Now, I need to fix it.

“Look at you!” I yell. “Neither one of us wants this! I’ve never made you doubt my feelings for you, my loyalty to you. Not once!”

“Until today. Why did you smell like her? Why were you there until after midnight?”

“Don’t fucking believe her lies,” I hiss, lowering my voice as people start walking into the bar.

Her sadness swerves into anger. “You might’ve turned her down then, but what about the next time and the next? When you’re with her,seeing your daughter, all I’ll think about is whether you’re sleeping with her. Had you not hidden this or stayed at her house until midnight, things would be different. I don’t trust you and refuse to let myself go through that pain again. You lied about this, something I would’ve understood. Who knows what else you’ve lied about?”
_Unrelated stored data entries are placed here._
(** * WorkerRenderService: a shallow embedding of the render pipeline

    The development follows [WorkerRenderService] (request validation,
    timed downloads, asset resolution, render-plan building, the polling
    loop around the render collaborator and the response-mode branch).

    Conventions.
    - A JavaScript string is the list of its UTF-16 code units ([jsstring]).
    - A JavaScript number that the service only uses as an integer
      (millisecond durations, frame counts, HTTP statuses, clock readings)
      is a [Z]; [NaN] results of [parseInt] are [None].  This is exact for
      the integers that a number holds exactly, those below 2^53 in
      absolute value.  The frame arithmetic of [buildRenderPlan] is also
      given on binary64 numbers ([durationFrames64], [totalFrames64]): on
      whole-millisecond durations with [d * 30 < 2^52] the two agree
      ([durationFrames64_exact], [totalFrames64_exact],
      [sumFrames64_exact]); outside of these they can differ, and the
      statements about frame counts carry this range.
    - Exceptions are values of [Thrown]; effectful code lives in the
      state-and-exception monad [M] over an explicit [State], with every
      answer of the outside world supplied by an [Env]. *)

From Equations Require Import Equations.
From Stdlib Require Import ZArith NArith Lia Ascii String DecimalString QArith.
From Stdlib Require Import SpecFloat.
From Stdlib Require Strings.Byte DecimalPos.
From stdpp Require Import base list.

#[local] Open Scope string_scope.
#[local] Open Scope list_scope.
#[local] Open Scope Z_scope.

(* ===================================================================== *)
(** * JavaScript strings                                                   *)
(* ===================================================================== *)

Module Js.

Abbreviation jsstring := (list N).

(** Code units of an ASCII literal. *)
Fixpoint lit (s : string) : jsstring :=
  match s with
  | EmptyString => []
  | String a s' => N_of_ascii a :: lit s'
  end.

(** [String(n)] / template interpolation of an integer. *)
Definition numToString (z : Z) : jsstring :=
  lit (NilZero.string_of_int (Z.to_int z)).

(** ECMAScript [WhiteSpace] and [LineTerminator] code units, the set that
    [String.prototype.trim] and [parseInt] skip. *)
Definition isWhiteSpace (u : N) : bool :=
  ((9 <=? u) && (u <=? 13) || (u =? 32) || (u =? 160) || (u =? 0x1680)
   || (0x2000 <=? u) && (u <=? 0x200A)
   || (u =? 0x2028) || (u =? 0x2029) || (u =? 0x202F) || (u =? 0x205F)
   || (u =? 0x3000) || (u =? 0xFEFF))%N.

Fixpoint trimStart (s : jsstring) : jsstring :=
  match s with
  | u :: rest => if isWhiteSpace u then trimStart rest else s
  | [] => []
  end.

Definition trimEnd (s : jsstring) : jsstring := rev (trimStart (rev s)).

(** [s.trim()] *)
Definition trim (s : jsstring) : jsstring := trimEnd (trimStart s).

(** [s.split(sep)] for a one-code-unit separator: every occurrence cuts,
    and the empty string yields one empty segment. *)
Fixpoint split (sep : N) (s : jsstring) : list jsstring :=
  match s with
  | [] => [[]]
  | u :: rest =>
      if (u =? sep)%N then [] :: split sep rest
      else match split sep rest with
           | seg :: segs => (u :: seg) :: segs
           | [] => [[u]]
           end
  end.

Definition isDigit (u : N) : bool := ((48 <=? u) && (u <=? 57))%N.

(** Longest prefix of decimal digits. *)
Fixpoint digitPrefix (s : jsstring) : jsstring :=
  match s with
  | u :: rest => if isDigit u then u :: digitPrefix rest else []
  | [] => []
  end.

Definition digitsValue (ds : jsstring) : Z :=
  fold_left (fun acc u => acc * 10 + (Z.of_N u - 48)) ds 0.

(** [parseInt(s, 10)]: leading white space is skipped, one sign is read,
    then the longest run of decimal digits; anything after it is ignored.
    No digit at all gives [NaN], here [None].  The result is the integer
    that the digits denote; JavaScript returns the number nearest to it,
    which is this integer when it is below 2^53 in absolute value. *)
Definition parseInt (s : jsstring) : option Z :=
  let t := trimStart s in
  let '(sign, body) :=
    match t with
    | u :: rest =>
        if (u =? 45)%N then (-1, rest)
        else if (u =? 43)%N then (1, rest)
        else (1, t)
    | [] => (1, t)
    end in
  match digitPrefix body with
  | [] => None
  | ds => Some (sign * digitsValue ds)
  end.

(** Truthiness of a string: non-empty. *)
Definition truthy (s : jsstring) : bool :=
  match s with [] => false | _ => true end.

(** [path.join(dir, file)] of Node on a POSIX system: the non-empty
    arguments are joined with ['/'] and the result is normalised.

    [normalizeSegments] is [normalizeString] on the segments between the
    slashes, with the segments kept so far in [res], last first: empty
    and ['.'] segments disappear; a ['..'] segment removes the segment
    before it, unless there is none or it is itself ['..'], in which
    case it is kept in a relative path and dropped in an absolute one. *)
Definition isCurrentDir (seg : jsstring) : bool := bool_decide (seg = [46%N]).
Definition isParentDir (seg : jsstring) : bool := bool_decide (seg = [46%N; 46%N]).
(** * Notification delivery and synchronisation engine

    A shallow embedding of the foreground [NotificationManager] class
    (the notification manager module) and of the background worker
    [public/sw.js], with the properties of the unread counter, of the
    initialisation cap and of the worker's event handlers.

    Conventions.
    - Every asynchronous method is embedded as a function of the manager
      state and of the outcomes of the calls it awaits (a fetch that
      resolves or rejects, a permission answer, ...).  These outcomes are
      explicit arguments, so a property is stated for all of them.
    - Every interaction with the outside (listener callbacks, socket
      emits, HTTP requests, badge calls) is recorded, in program order,
      in the list of effects a method returns.  Console output is not
      recorded.
    - JavaScript numbers are modelled in their integer range as [Z].
      The arithmetic of [Z] is that of the numbers on the safe integers,
      and a statement about the value a count takes is stated there. *)

From Stdlib Require Import ZArith Lia Bool List String Ascii.
From stdpp Require Import base option list strings gmap.

#[local] Set Warnings "-register-all".

Local Open Scope string_scope.
Local Open Scope list_scope.
Local Open Scope Z_scope.

(** ** JavaScript values *)

Module Js.

(** The values a [number]-typed field can hold at run time when it is fed
    from payload fields that are integers or missing. *)
Inductive jsnum : Type :=
| Undefined
| NaN
| Int (z : Z).

(** ToBoolean on such a value. *)
Definition num_truthy (v : jsnum) : bool :=
  match v with
  | Int z => negb (z =? 0)
  | Undefined | NaN => false
  end.

(** [a || b] *)
Definition num_or (a b : jsnum) : jsnum := if num_truthy a then a else b.

(** [v > 0]: false for [undefined] and [NaN]. *)
Definition num_gt0 (v : jsnum) : bool :=
  match v with
  | Int z => 0 <? z
  | Undefined | NaN => false
  end.

(** [Number.MAX_SAFE_INTEGER], 2^53 - 1: a JavaScript number holds every
    integer up to it in absolute value, and adding or subtracting one is
    exact there. *)
Definition MAX_SAFE_INTEGER : Z := 9007199254740991.

(** [Number.isSafeInteger] on an integer. *)
Definition is_safe (z : Z) : bool :=
  (- MAX_SAFE_INTEGER <=? z) && (z <=? MAX_SAFE_INTEGER).

(** The value stored by [v++]; the sum is the one of the integers, which
    is the one of the numbers on the safe integers.  Beyond them the
    number is rounded, and what is stated about the value of a count is
    stated for safe integers. *)
Definition num_incr (v : jsnum) : jsnum :=
  match v with
  | Int z => Int (z + 1)
  | Undefined | NaN => NaN
  end.

(** The value stored by [v--], with the same remark. *)
Definition num_decr (v : jsnum) : jsnum :=
  match v with
  | Int z => Int (z - 1)
  | Undefined | NaN => NaN
  end.

(** A non-negative integer. *)
Definition is_count (v : jsnum) : bool :=
  match v with
  | Int z => 0 <=? z
  | Undefined | NaN => false
  end.

(** JSON-shaped values, as produced by [JSON.parse] or written as
    literals in the worker. *)
Inductive jsval : Type :=
| JUndefined
| JNull
| JBool (b : bool)
| JNum (z : Z)
| JStr (s : string)
| JArr (items : list jsval)
| JObj (fields : list (string * jsval)).

Definition truthy (v : jsval) : bool :=
  match v with
  | JUndefined | JNull => false
  | JBool b => b
  | JNum z => negb (z =? 0)
  | JStr s => negb (String.eqb s "")
  | JArr _ | JObj _ => true
  end.

(** [a || b] *)
Definition or_else (a b : jsval) : jsval := if truthy a then a else b.

Fixpoint assoc (k : string) (fields : list (string * jsval)) : option jsval :=
  match fields with
  | [] => None
  | (k', v) :: rest => if String.eqb k k' then Some v else assoc k rest
  end.

(** Property read [v.k].  [None] is the TypeError raised on [null] and
    [undefined]; a missing property reads as [undefined].  The property
    names read by the worker are own properties only. *)
Definition get (v : jsval) (k : string) : option jsval :=
  match v with
  | JUndefined | JNull => None
  | JObj fields => Some (default JUndefined (assoc k fields))
  | JBool _ | JNum _ | JStr _ | JArr _ => Some JUndefined
  end.

(** [k] is absent from the object [v]. *)
Definition absent (v : jsval) (k : string) : bool :=
  match get v k with
  | Some JUndefined => true
  | _ => false
  end.

(** [s.startsWith(p)] *)
Definition startsWith (s p : string) : bool := String.prefix p s.

(** [s.includes(sub)] *)
Fixpoint includes (s sub : string) : bool :=
  String.prefix sub s ||
  match s with
  | EmptyString => false
  | String _ rest => includes rest sub
  end.

(** [s.replace(pat, by)] with a string pattern: the first occurrence only. *)
Fixpoint replace_first (s pat by_ : string) : string :=
  if String.prefix pat s
  then by_ +:+ String.substring (String.length pat) (String.length s - String.length pat) s
  else match s with
       | EmptyString => EmptyString
       | String c rest => String c (replace_first rest pat by_)
       end.

Definition lower_ascii (c : ascii) : ascii :=
  let n := nat_of_ascii c in
  if ((65 <=? n) && (n <=? 90))%nat then ascii_of_nat (n + 32) else c.

(** [s.toLowerCase()] on ASCII text. *)
Fixpoint toLowerCase (s : string) : string :=
  match s with
  | EmptyString => EmptyString
  | String c rest => String (lower_ascii c) (toLowerCase rest)
  end.

End Js.

(** ** The foreground notification manager *)

Module NotificationManager.
Import Js.

Inductive NotificationType : Type :=
| order_assigned | order_completed | order_cancelled
| payment_received | system_update.

Inductive Priority : Type := low | normal | high | urgent.

Record Notification : Type := mkNotification {
  id : string;
  notif_userId : string;
  type : NotificationType;
  title : string;
  body : string;
  targetUrl : option string;
  priority : Priority;
  isRead : bool;
  readAt : option string;
  createdAt : string
}.

Inductive DeviceType : Type := android | ios | desktop | tablet.

(** The socket.io client handle held in [this.socket]. *)
Record Socket : Type := mkSocket { connected : bool }.

(** The fields of the class; [None] is [null].  A listener callback is
    identified by a number; [listeners] is the [Map<string, Function[]>]. *)
Record Manager : Type := mkManager {
  socket : option Socket;
  deviceId : option string;
  userId : option string;
  registration : bool;                 (* this.registration is set *)
  vapidPublicKey : option string;
  listeners : gmap string (list nat);
  unreadCount : jsnum;
  initializationAttempts : Z;
  maxInitializationAttempts : Z;
  isInitializing : bool
}.

(** [new NotificationManager()] *)
Definition fresh : Manager :=
  {| socket := None; deviceId := None; userId := None;
     registration := false; vapidPublicKey := None; listeners := ∅;
     unreadCount := Int 0; initializationAttempts := 0;
     maxInitializationAttempts := 3; isInitializing := false |}.

(** What the browser offers at the time of a call. *)
Record Platform : Type := mkPlatform {
  userAgent : string;
  has_serviceWorker : bool;   (* 'serviceWorker' in navigator *)
  has_Notification : bool;    (* 'Notification' in window *)
  has_setAppBadge : bool;     (* 'setAppBadge' in navigator *)
  worker_active : bool;       (* registration.active is set *)
  visible : bool              (* document.visibilityState === 'visible' *)
}.

Inductive Permission : Type := granted | denied | prompt_default.

(** Outcome of a [fetch] whose response body is not inspected. *)
Inductive FetchOutcome : Type :=
| Resolved (status : nat)
| Rejected.
(** * shellserver-mcp: the [run_command] tool of [server.py]

    A shallow embedding of the one coroutine of the repository,
    [run_command], together with the parts of the Python runtime it
    touches: [bytes.decode()], the truth value of a [bytes] object,
    [try ... except Exception], the two [await] points
    ([asyncio.create_subprocess_shell] and [Process.communicate]) and
    the [returncode] attribute of the process object. *)

From Stdlib Require Import ZArith NArith Ascii String DecimalString.
From Stdlib.Strings Require Import Byte.
From stdpp Require Import gmap strings list fin_maps.

Local Open Scope N_scope.

(** ** Python values *)

(** A Python [bytes] object: a finite sequence of octets. *)
Definition bytes := list byte.

(** A Python [str]: a finite sequence of Unicode code points. *)
Definition str := list N.

(** A [str] literal of the source, written with ASCII characters. *)
Definition lit (s : string) : str :=
  map N_of_ascii (list_ascii_of_string s).

(** The values stored in the dictionary that [run_command] returns
    ([Dict[str, Any]]): text, integers, and [None], which is what the
    [returncode] attribute holds while the child has not exited. *)
Inductive pyval :=
| PyStr (s : str)
| PyInt (z : Z)
| PyNone.

(** The returned dictionary; its keys are the three literals of the
    source. *)
Abbreviation pydict := (gmap string pyval).

(** ** Exceptions *)

(** The exception classes that can reach the [except] clause, with the
    built-in hierarchy flattened to what the clause tests. *)
Inductive exc_class :=
| OSError
| FileNotFoundError
| PermissionError
| BlockingIOError
| NotImplementedError
| ValueError
| RuntimeError
| MemoryError
| UnicodeDecodeError
| CancelledError        (* asyncio.CancelledError *)
| KeyboardInterrupt
| SystemExit
| GeneratorExit.

(** [issubclass(c, Exception)]: the four classes below derive from
    [BaseException] directly. *)
Definition issubclass_Exception (c : exc_class) : bool :=
  match c with
  | CancelledError | KeyboardInterrupt | SystemExit | GeneratorExit => false
  | _ => true
  end.

(** An exception instance: its class and the text [str(e)] gives. *)
Record exn := Exn { exn_class : exc_class; exn_str : str }.

(** ** [bytes.decode()] *)

(** The text encodings a platform locale may select. *)
Inductive codec := utf_8 | latin_1 | ascii_.

(** What a strict decoder reports when it stops: the offending slice
    [start, stop) of the input and the reason. *)
Record decode_error := DecodeError {
  de_start : nat;
  de_stop : nat;
  de_reason : string
}.

Definition is_continuation (b : byte) : bool :=
  let c := Byte.to_N b in (0x80 <=? c) && (c <? 0xC0).

(** The six payload bits of a continuation byte. *)
Definition low6 (b : byte) : N := N.land (Byte.to_N b) 0x3F.

Definition invalid_start (pos : nat) : decode_error :=
  DecodeError pos (pos + 1) "invalid start byte".

Definition invalid_continuation (pos seen : nat) : decode_error :=
  DecodeError pos (pos + seen) "invalid continuation byte".

Definition unexpected_end (pos avail : nat) : decode_error :=
  DecodeError pos (pos + avail) "unexpected end of data".

(** Put one decoded code point in front of the rest of the text. *)
Definition push (c : N) (r : decode_error + str) : decode_error + str :=
  match r with
  | inl d => inl d
  | inr s => inr (c :: s)
  end.

(** Strict UTF-8 decoding, as CPython's decoder does it: shortest
    forms only, no surrogates, nothing above U+10FFFF. [pos] is the
    index of the head of [bs] in the whole input. *)
Fixpoint utf8_decode (pos : nat) (bs : bytes) : decode_error + str :=
  match bs with
  | [] => inr []
  | b1 :: r1 =>
    let c1 := Byte.to_N b1 in
    if c1 <? 0x80 then
      push c1
                    (utf8_decode (pos + 1) r1)
    else if c1 <? 0xC2 then
      inl (invalid_start pos)
    else if c1 <? 0xE0 then
      match r1 with
      | [] => inl (unexpected_end pos 1)
      | b2 :: r2 =>
        if negb (is_continuation b2) then inl (invalid_continuation pos 1)
        else
          push (N.shiftl (N.land c1 0x1F) 6 + low6 b2)
                    (utf8_decode (pos + 2) r2)
      end
    else if c1 <? 0xF0 then
      match r1 with
      | [] => inl (unexpected_end pos 1)
      | b2 :: r2 =>
        let c2 := Byte.to_N b2 in
        if negb (is_continuation b2)
           || (if c2 <? 0xA0 then c1 =? 0xE0 else c1 =? 0xED)
        then inl (invalid_continuation pos 1)
        else
          match r2 with
          | [] => inl (unexpected_end pos 2)
          | b3 :: r3 =>
            if negb (is_continuation b3) then inl (invalid_continuation pos 2)
            else
              push (N.shiftl (N.land c1 0x0F) 12 + N.shiftl (low6 b2) 6 + low6 b3)
                    (utf8_decode (pos + 3) r3)
          end
      end
    else if c1 <? 0xF5 then
      match r1 with
      | [] => inl (unexpected_end pos 1)
      | b2 :: r2 =>
        let c2 := Byte.to_N b2 in
        if negb (is_continuation b2)
           || (if c2 <? 0x90 then c1 =? 0xF0 else c1 =? 0xF4)
        then inl (invalid_continuation pos 1)
        else
          match r2 with
          | [] => inl (unexpected_end pos 2)
          | b3 :: r3 =>
            if negb (is_continuation b3) then inl (invalid_continuation pos 2)
            else
              match r3 with
              | [] => inl (unexpected_end pos 3)
              | b4 :: r4 =>
                if negb (is_continuation b4)
                then inl (invalid_continuation pos 3)
                else
                  push (N.shiftl (N.land c1 0x07) 18 + N.shiftl (low6 b2) 12
                        + N.shiftl (low6 b3) 6 + low6 b4)
                    (utf8_decode (pos + 4) r4)
              end
          end
      end
    else
      inl (invalid_start pos)
  end.
Definition printSyntaxDataImplementation (Node : RecordPtr.t)
  : Printer bool :=
  let Kind := RecordPtr.getName Node in
  let ClassName := Kind in
  R <- lift (RecordKeeper.deref AllRecords Node) ;;
  Super <- lift (back (Rec.getSuperClasses R)) ;;
  let SuperclassName := RecordPtr.getName Super in
  let DataClassName := ClassName ++ "Data" in
  let DataSuperclassName := SuperclassName ++ "Data" in
  (* Constructor *)
  Children <- lift (getChildrenOf Node) ;;
  OS << DataClassName << "::" << DataClassName
     << "(RC<RawSyntax> Raw, const SyntaxData *Data, const CursorIndex IndexInParent)"
     << nl
     << "  : " << DataSuperclassName << "(Raw, Data, IndexInParent) {" << nl
     << "  assert(Raw->getKind() == SyntaxKind::" << Kind << ");" << nl
     << "  assert(Raw->Layout.size() == " << decimal (List.length Children)
     << ");" << nl ;;
  Children <- lift (getChildrenOf Node) ;;
  for_each Children (fun Child =>
    let ChildName := RecordVal.getName Child in
    ChildType <- lift (getLayoutNodeType Child) ;;
    let ChildTypeName := RecordRecTy_getAsString ChildType in
    let ChildVariable := "Raw->getChild(Cursor::" ++ ChildName ++ ")" in
    t <- lift (isToken (RecordRecTy ChildType)) ;;
    if t then printTokenAssertion ChildVariable Child
    else
      OS << "  assert(" << ChildVariable << "->getKind() == SyntaxKind::"
         << ChildTypeName << ");" << nl) ;;
  OS << "}" << nl << nl ;;
  (* make *)
  OS << "RC<" << DataClassName << ">" << nl
     << DataClassName
     << "::make(RC<RawSyntax> Raw, const SyntaxData *Parent, const CursorIndex IndexInParent) {"
     << nl
     << "  return RC<" << DataClassName << "> {" << nl
     << "    new " << DataClassName << " { Raw, Parent, IndexInParent }" << nl
     << "  };" << nl
     << "}" << nl << nl ;;
  (* makeBlank *)
  OS << "RC<" << DataClassName << ">" << nl
     << DataClassName << "::makeBlank() {" << nl
     << "  return make(RawSyntax::make(SyntaxKind::" << Kind << "," << nl
     << "  {" << nl ;;
  Children <- lift (getChildrenOf Node) ;;
  for_each Children (fun Child =>
    ChildType <- lift (getLayoutNodeType Child) ;;
    t <- lift (isToken (RecordRecTy ChildType)) ;;
    if t then
      ChildRec <- lift (getLayoutNodeRecord_Child Child) ;;
      CR <- lift (RecordKeeper.deref AllRecords ChildRec) ;;
      TokenKind <- lift (Rec.getValueAsString CR "Kind") ;;
      TokenSpelling <- lift (Rec.getValueAsString CR "Spelling") ;;
      OS << "    TokenSyntax::missingToken(tok::" << TokenKind << ", " << dq
         << TokenSpelling << dq << ")," << nl
    else
      ChildKind <- lift (getMissingSyntaxKind Child) ;;
      OS << "    RawSyntax::missing(SyntaxKind::" << ChildKind << ")," << nl) ;;
  OS << "  }," << nl
     << "  SourcePresence::Present));" << nl
     << "}" << nl << nl ;;
  ret false.

Definition printSyntaxImplementations : Printer bool :=
  Nodes <- lift (RecordKeeper.getAllDerivedDefinitions
                   AllRecords (options.Category opts)) ;;
  let Any := "Any" ++ options.Category opts in
  for_each Nodes (fun Node =>
    if (RecordPtr.getName Node =? Any)%string then ret tt
    else
      OS << "#pragma mark - " << RecordPtr.getName Node << " API" << nl << nl ;;
      printSyntaxImplementation Node ;;
      OS << "#pragma mark - " << RecordPtr.getName Node << " Data" << nl << nl ;;
      printSyntaxDataImplementation Node ;;
      ret tt) ;;
  ret false.

(** *** SyntaxFactory *)

Definition printSyntaxFactoryInterface : Printer bool :=
  (* TODO *)
  ret false.

Definition printSyntaxFactoryImplementation : Printer bool :=
  (* TODO *)
  ret false.

(** *** SyntaxRewriter *)

Definition printSyntaxRewriterInterface : Printer bool :=
  (* TODO *)
  ret false.

Definition printSyntaxRewriterImplementation : Printer bool :=
  (* TODO *)
  ret false.

Definition genInterface : Printer bool :=
  match getCategory with
  | Category.Decl
  | Category.Expr
  | Category.Stmt
  | Category.Type_
  | Category.Pattern => printSyntaxInterfaces
  | Category.SyntaxFactory => printSyntaxFactoryInterface
  | Category.SyntaxRewriter => printSyntaxRewriterInterface
  | Category.Unknown => lift (Fail Unreachable)
  end.

Definition genImplementation : Printer bool :=
  match getCategory with
  | Category.Decl
  | Category.Expr
  | Category.Stmt
  | Category.Type_
  | Category.Pattern => printSyntaxImplementations
  | Category.SyntaxFactory => printSyntaxFactoryImplementation
  | Category.SyntaxRewriter => printSyntaxRewriterImplementation
  | Category.Unknown => lift (Fail Unreachable)
  end.

End Generator.

(** *** The driver *)

(** What the process shows on its console: a write to [llvm::errs()], or a
    call of the library's [cl::PrintHelpMessage]. *)
Inductive Event : Type :=
| errs (s : string)
| PrintHelpMessage.

(** [SyntaxTableGenMain] sets the globals, then dispatches on the action.
    Its result is what it returns (with the stream) and what it showed on
    the console. *)
Definition SyntaxTableGenMain (opts : options.t) (os : raw_ostream)
    (Records : RecordKeeper.t)
  : result (bool * raw_ostream) * list Event :=
  let AllRecords := Records in
  let SyntaxCategories :=
    SmallPtrSet.empty
    |> SmallPtrSet.insert (RecordKeeper.getClass AllRecords "Decl")
    |> SmallPtrSet.insert (RecordKeeper.getClass AllRecords "Stmt")
    |> SmallPtrSet.insert (RecordKeeper.getClass AllRecords "Expr")
    |> SmallPtrSet.insert (RecordKeeper.getClass AllRecords "Type")
    |> SmallPtrSet.insert (RecordKeeper.getClass AllRecords "Pattern")
    |> SmallPtrSet.insert (RecordKeeper.getClass AllRecords "Token")
    |> SmallPtrSet.insert (RecordKeeper.getClass AllRecords "SyntaxCollection")
  in
  match options.Action opts with
  | ActionType.None =>
      (Ok (true, os), [errs ("action required" ++ nl); PrintHelpMessage])
  | ActionType.GenInterface =>
      (genInterface AllRecords opts os, [])
  | ActionType.GenImplementation =>
      (genImplementation AllRecords SyntaxCategories opts os, [])
  end.

(** How a run ends: the exit status or the abort, the console, and the
    output document if one is kept. *)
Inductive Status : Type :=
| Exited (code : Z)
| Aborted (e : Abort).

Record Outcome : Type := mkOutcome {
  status : Status;
  console : list Event;
  output : option string
}.

(** LLVM's [TableGenMain], as far as the generator depends on it: [Input]
    is the record keeper parsed from the input file, absent when reading or
    parsing failed (the library's own diagnostics are not modelled). The
    callback starts from an empty stream; the output document is kept only
    when the callback returns false. *)
Definition TableGenMain
    (MainFn : raw_ostream -> RecordKeeper.t
              -> result (bool * raw_ostream) * list Event)
    (Input : option RecordKeeper.t) : Outcome :=
  match Input with
  | None => mkOutcome (Exited 1) [] None
  | Some Records =>
      match MainFn EmptyString Records with
      | (Ok (true, _), shown) => mkOutcome (Exited 1) shown None
      | (Ok (false, os), shown) => mkOutcome (Exited 0) shown (Some os)
      | (Fail e, shown) => mkOutcome (Aborted e) shown None
      end
  end.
I duck my head down to her level, my arms spreading to each side of her body, my hands resting on her car. “Please.”

She shoves me away, opens her door, and gets in.

She leaves me.

As fast as Sierra railroaded herself into my life, she’s walked out.

* * *

Liz is waitingfor me in my apartment.

I don’t know how long I stayed in the parking lot, praying she’d come back, but all I saw were customers ready to have a good time.

I’ve called.

I’ve texted.

I’ve left voice mails.

She’s gone.

I should’ve never hidden it.

That much is obvious.

I didn’t know what to do. I’d never had to answer to anyone, to explain to anyone, never shared a life like I did with her.

“I told you this would blow back in your face,” Liz says, frustration in her tone.

“She left. You should be happy.” I plod around her and yank a bottle of vodka from the cabinet.

“Please, I don’t feel sorry for you. I feel sorry for her.”